(Problem description): From the records below, return every line containing the word "version".

BEGIN Information shown

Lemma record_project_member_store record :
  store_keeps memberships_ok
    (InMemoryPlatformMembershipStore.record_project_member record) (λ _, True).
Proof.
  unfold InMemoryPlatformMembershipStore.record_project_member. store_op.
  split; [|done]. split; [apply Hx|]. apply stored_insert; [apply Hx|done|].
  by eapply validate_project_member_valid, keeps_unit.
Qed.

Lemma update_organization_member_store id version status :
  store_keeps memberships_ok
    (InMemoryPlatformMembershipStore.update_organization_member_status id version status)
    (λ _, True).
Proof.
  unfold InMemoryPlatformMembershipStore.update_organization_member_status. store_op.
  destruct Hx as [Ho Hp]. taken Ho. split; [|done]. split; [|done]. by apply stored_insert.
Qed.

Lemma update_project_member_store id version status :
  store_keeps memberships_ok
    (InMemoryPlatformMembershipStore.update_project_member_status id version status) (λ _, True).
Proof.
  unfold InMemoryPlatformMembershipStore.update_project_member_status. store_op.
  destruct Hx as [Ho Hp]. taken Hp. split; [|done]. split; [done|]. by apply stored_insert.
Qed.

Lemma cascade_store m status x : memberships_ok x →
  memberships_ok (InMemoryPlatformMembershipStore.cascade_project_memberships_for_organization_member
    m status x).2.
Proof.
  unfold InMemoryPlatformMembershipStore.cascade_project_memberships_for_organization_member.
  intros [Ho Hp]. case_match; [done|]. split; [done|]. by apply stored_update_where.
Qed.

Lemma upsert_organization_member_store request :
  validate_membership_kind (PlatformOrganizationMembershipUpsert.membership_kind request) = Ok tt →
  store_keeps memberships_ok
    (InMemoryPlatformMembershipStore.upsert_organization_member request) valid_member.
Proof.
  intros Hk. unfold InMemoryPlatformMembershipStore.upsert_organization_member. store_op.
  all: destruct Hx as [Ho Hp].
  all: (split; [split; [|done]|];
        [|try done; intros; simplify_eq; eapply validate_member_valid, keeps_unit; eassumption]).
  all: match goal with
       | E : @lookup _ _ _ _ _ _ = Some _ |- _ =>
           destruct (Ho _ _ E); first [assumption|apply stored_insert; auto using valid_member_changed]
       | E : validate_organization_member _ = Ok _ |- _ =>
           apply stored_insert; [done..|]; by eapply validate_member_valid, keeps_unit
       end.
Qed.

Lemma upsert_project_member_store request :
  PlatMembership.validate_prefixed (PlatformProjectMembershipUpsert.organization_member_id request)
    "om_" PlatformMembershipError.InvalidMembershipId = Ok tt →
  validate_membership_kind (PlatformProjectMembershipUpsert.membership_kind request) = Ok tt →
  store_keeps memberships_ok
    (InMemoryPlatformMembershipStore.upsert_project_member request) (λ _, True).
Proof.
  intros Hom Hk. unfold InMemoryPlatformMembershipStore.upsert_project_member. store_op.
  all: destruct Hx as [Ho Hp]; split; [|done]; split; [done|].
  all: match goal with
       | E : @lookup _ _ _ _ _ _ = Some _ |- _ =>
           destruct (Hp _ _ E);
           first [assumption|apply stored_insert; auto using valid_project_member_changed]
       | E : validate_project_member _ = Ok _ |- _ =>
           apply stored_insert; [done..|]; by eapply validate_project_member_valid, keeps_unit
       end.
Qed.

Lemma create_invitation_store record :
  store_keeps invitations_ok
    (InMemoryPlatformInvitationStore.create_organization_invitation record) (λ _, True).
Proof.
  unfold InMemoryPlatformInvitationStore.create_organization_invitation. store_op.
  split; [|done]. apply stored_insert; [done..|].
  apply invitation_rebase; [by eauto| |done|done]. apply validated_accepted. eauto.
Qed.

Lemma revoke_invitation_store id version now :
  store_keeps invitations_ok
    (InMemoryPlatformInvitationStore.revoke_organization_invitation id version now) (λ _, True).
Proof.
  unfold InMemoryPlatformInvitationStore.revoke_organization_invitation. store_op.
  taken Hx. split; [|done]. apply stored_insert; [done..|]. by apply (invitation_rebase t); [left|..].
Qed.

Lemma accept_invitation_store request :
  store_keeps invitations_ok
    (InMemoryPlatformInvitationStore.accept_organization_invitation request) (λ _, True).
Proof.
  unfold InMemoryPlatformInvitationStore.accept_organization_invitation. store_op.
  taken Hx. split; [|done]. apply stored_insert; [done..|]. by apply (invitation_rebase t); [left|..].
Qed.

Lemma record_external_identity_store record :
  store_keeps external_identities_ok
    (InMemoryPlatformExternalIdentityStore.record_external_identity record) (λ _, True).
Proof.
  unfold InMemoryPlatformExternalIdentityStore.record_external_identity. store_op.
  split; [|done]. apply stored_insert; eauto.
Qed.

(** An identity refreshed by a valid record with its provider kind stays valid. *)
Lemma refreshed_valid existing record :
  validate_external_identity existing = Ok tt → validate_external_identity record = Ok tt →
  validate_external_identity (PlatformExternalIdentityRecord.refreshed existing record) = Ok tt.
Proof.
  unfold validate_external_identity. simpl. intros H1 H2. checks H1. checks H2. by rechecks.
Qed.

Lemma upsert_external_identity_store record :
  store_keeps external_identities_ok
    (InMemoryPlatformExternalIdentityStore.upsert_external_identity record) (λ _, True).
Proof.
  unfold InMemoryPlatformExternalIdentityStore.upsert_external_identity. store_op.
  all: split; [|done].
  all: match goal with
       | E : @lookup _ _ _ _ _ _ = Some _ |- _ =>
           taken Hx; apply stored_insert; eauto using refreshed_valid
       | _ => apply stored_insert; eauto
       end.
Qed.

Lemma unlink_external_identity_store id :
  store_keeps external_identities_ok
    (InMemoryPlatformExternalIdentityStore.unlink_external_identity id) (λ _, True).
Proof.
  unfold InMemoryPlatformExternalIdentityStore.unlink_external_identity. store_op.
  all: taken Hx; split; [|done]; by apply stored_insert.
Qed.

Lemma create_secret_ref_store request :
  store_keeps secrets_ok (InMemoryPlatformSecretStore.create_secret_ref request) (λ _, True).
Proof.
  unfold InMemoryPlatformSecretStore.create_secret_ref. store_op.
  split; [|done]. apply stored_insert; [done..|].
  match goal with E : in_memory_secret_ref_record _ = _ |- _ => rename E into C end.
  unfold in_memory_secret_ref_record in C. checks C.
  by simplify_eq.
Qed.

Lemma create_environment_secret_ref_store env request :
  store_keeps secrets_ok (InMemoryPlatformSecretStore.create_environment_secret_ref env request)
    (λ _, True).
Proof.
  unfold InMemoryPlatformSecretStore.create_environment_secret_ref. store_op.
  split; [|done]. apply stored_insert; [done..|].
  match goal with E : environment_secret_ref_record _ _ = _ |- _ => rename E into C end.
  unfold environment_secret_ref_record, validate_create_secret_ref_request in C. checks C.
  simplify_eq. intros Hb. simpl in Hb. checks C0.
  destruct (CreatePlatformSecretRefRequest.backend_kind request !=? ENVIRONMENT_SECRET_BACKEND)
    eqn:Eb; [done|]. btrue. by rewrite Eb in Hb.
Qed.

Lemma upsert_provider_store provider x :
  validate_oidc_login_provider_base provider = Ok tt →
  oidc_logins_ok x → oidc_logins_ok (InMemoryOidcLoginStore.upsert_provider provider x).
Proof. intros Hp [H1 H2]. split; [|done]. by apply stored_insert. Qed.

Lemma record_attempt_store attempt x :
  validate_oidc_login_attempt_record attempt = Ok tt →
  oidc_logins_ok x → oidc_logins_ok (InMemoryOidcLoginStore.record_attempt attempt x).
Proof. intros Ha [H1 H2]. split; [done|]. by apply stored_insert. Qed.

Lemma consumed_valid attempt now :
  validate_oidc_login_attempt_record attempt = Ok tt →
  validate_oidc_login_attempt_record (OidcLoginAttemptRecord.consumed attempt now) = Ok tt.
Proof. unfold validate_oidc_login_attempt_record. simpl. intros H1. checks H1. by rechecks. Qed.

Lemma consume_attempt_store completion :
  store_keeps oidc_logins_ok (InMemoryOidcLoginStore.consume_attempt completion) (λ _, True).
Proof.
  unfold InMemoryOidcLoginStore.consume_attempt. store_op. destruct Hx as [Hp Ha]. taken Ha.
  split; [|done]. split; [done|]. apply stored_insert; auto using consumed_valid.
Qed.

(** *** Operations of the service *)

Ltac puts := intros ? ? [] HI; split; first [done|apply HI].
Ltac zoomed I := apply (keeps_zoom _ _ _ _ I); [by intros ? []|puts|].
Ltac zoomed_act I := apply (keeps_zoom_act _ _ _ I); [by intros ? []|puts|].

END Information shown
BEGIN Information shown

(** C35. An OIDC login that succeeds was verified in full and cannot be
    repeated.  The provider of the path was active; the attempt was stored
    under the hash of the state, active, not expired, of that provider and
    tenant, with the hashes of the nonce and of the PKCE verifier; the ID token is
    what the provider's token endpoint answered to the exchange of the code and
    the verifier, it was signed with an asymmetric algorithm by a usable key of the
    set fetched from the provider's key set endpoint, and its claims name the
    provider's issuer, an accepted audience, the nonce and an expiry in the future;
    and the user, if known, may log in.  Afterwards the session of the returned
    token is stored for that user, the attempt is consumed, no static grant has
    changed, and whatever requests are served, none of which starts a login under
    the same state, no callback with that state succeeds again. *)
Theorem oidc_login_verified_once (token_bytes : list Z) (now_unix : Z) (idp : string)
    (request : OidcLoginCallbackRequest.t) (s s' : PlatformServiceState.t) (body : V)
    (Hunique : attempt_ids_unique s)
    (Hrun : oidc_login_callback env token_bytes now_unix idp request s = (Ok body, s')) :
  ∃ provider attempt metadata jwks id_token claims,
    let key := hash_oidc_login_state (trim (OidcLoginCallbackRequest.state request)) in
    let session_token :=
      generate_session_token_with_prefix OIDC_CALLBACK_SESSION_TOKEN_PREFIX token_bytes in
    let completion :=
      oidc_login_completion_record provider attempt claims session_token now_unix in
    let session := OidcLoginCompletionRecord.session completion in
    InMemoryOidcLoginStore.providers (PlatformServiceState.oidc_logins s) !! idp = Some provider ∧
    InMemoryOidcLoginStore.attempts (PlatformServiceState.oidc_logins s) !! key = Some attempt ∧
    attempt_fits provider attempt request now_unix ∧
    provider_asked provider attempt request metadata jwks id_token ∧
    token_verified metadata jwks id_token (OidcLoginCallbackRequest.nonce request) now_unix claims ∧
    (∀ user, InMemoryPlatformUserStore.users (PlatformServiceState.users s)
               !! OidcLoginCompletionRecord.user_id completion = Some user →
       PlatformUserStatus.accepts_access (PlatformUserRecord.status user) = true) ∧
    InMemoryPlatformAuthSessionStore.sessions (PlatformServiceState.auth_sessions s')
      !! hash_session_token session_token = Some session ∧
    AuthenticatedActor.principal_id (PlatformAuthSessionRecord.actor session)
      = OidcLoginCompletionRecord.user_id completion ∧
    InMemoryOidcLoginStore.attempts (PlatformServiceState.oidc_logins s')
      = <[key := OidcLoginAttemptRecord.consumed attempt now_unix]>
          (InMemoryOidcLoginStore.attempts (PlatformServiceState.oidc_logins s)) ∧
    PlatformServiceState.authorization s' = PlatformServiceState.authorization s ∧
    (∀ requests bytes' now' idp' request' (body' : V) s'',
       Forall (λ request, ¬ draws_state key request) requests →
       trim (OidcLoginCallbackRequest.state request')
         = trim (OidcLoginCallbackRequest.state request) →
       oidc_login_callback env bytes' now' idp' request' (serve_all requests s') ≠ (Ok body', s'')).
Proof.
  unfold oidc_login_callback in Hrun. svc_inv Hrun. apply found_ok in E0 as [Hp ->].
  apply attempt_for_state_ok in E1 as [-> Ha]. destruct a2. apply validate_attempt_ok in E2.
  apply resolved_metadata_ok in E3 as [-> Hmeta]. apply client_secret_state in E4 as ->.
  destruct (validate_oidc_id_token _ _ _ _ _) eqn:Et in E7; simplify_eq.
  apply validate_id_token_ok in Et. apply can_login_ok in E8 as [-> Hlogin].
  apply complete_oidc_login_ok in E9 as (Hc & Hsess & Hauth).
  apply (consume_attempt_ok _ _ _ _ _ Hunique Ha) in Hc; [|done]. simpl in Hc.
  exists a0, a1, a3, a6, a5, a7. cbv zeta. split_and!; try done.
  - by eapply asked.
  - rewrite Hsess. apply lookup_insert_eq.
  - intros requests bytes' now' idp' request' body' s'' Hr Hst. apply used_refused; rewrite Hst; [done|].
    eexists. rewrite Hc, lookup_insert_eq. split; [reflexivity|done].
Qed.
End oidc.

END Information shown
BEGIN Information shown

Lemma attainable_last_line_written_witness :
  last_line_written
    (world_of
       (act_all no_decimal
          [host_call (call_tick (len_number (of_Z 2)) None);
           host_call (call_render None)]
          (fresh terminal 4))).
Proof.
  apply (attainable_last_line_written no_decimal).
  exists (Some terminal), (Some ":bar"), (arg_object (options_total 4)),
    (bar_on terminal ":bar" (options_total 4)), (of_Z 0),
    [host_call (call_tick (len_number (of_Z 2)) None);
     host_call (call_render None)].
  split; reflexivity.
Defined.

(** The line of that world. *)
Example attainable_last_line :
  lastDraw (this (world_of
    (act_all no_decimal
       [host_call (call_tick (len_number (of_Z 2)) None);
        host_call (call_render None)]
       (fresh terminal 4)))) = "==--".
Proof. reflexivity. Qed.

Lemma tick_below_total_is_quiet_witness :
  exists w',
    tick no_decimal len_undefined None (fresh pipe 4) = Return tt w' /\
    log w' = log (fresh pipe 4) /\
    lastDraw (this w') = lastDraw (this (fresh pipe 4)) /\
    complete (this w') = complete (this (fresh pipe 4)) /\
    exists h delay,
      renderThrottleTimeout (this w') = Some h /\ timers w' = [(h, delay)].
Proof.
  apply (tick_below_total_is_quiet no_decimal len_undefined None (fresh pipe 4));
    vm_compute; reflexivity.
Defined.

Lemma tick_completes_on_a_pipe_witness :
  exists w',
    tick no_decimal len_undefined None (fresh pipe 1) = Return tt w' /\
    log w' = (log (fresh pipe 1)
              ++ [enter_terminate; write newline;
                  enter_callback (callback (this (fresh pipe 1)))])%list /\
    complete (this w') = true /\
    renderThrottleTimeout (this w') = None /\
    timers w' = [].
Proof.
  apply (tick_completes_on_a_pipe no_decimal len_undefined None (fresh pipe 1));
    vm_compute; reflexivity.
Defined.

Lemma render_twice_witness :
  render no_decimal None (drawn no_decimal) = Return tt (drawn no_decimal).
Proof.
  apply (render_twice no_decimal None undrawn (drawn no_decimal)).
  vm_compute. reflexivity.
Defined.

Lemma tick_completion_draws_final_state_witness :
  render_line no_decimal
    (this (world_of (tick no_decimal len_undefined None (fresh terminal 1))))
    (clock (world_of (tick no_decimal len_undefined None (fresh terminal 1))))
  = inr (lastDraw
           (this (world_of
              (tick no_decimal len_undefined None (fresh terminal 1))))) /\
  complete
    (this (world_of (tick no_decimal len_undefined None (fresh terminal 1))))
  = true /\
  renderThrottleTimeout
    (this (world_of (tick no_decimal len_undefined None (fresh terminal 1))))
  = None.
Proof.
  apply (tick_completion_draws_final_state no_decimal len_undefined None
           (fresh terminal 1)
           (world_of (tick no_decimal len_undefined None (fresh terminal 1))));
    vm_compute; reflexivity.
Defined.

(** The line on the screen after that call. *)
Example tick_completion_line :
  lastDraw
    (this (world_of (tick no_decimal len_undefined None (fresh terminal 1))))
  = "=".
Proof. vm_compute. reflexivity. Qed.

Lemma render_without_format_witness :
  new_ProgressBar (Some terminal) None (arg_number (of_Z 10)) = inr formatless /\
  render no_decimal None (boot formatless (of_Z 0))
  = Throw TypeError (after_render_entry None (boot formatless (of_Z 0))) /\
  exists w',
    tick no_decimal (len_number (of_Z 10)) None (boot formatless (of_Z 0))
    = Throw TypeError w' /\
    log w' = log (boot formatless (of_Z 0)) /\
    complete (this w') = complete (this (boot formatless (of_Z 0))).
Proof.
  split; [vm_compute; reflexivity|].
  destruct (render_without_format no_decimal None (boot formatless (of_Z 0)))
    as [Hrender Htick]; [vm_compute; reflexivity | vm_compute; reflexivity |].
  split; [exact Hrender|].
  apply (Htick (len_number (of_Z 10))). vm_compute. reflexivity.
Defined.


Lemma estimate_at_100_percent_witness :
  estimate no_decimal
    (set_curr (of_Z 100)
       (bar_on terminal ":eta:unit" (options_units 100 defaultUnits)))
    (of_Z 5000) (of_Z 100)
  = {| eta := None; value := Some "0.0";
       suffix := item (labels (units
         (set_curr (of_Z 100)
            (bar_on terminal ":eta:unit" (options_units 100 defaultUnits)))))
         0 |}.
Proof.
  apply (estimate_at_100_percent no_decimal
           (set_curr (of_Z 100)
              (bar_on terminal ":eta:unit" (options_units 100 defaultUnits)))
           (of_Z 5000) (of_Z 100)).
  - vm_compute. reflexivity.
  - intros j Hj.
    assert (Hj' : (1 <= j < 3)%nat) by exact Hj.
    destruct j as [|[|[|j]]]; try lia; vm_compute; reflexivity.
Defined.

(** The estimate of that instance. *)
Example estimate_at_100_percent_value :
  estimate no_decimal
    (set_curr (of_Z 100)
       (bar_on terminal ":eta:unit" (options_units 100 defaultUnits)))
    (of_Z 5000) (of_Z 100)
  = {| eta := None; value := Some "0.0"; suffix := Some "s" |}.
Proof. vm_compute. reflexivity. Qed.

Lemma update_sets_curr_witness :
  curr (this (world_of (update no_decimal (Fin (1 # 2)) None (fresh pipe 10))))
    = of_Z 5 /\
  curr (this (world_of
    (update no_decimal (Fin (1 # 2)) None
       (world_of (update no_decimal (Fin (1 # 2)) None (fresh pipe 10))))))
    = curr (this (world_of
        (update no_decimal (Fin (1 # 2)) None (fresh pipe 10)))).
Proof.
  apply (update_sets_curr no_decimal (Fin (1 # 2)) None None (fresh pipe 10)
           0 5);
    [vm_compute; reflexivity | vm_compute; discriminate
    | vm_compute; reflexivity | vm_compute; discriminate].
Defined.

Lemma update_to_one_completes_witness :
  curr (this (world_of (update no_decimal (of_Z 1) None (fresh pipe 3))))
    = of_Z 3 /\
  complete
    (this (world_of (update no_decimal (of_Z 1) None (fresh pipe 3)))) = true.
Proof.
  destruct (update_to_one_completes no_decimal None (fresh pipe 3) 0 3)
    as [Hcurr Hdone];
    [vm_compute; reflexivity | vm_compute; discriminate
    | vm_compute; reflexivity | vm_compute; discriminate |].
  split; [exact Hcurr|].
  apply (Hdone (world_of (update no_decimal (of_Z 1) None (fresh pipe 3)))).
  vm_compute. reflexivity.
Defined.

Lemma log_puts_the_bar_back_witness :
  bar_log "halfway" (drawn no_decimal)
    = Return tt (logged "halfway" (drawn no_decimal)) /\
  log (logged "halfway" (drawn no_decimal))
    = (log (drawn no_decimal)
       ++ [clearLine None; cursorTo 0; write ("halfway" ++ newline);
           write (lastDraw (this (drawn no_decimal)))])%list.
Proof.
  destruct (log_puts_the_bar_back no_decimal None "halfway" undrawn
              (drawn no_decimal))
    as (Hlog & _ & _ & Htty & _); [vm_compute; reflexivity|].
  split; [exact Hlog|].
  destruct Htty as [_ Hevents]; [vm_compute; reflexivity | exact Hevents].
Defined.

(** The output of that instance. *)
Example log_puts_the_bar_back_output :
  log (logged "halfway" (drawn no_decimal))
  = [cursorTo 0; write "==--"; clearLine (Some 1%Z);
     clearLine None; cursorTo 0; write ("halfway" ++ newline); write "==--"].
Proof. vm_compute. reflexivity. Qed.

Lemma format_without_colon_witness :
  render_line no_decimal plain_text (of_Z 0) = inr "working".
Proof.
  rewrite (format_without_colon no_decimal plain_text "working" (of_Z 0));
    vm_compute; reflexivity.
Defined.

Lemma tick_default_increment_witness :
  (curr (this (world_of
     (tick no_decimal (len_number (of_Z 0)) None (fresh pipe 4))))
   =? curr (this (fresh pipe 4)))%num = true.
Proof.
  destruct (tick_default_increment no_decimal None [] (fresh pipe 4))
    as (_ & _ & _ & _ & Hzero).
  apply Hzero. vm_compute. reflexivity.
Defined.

END Information shown

(Worked solution):
Lemma update_organization_member_store id version status :
    (InMemoryPlatformMembershipStore.update_organization_member_status id version status)
Lemma update_project_member_store id version status :
    (InMemoryPlatformMembershipStore.update_project_member_status id version status) (λ _, True).
Lemma revoke_invitation_store id version now :
    (InMemoryPlatformInvitationStore.revoke_organization_invitation id version now) (λ _, True).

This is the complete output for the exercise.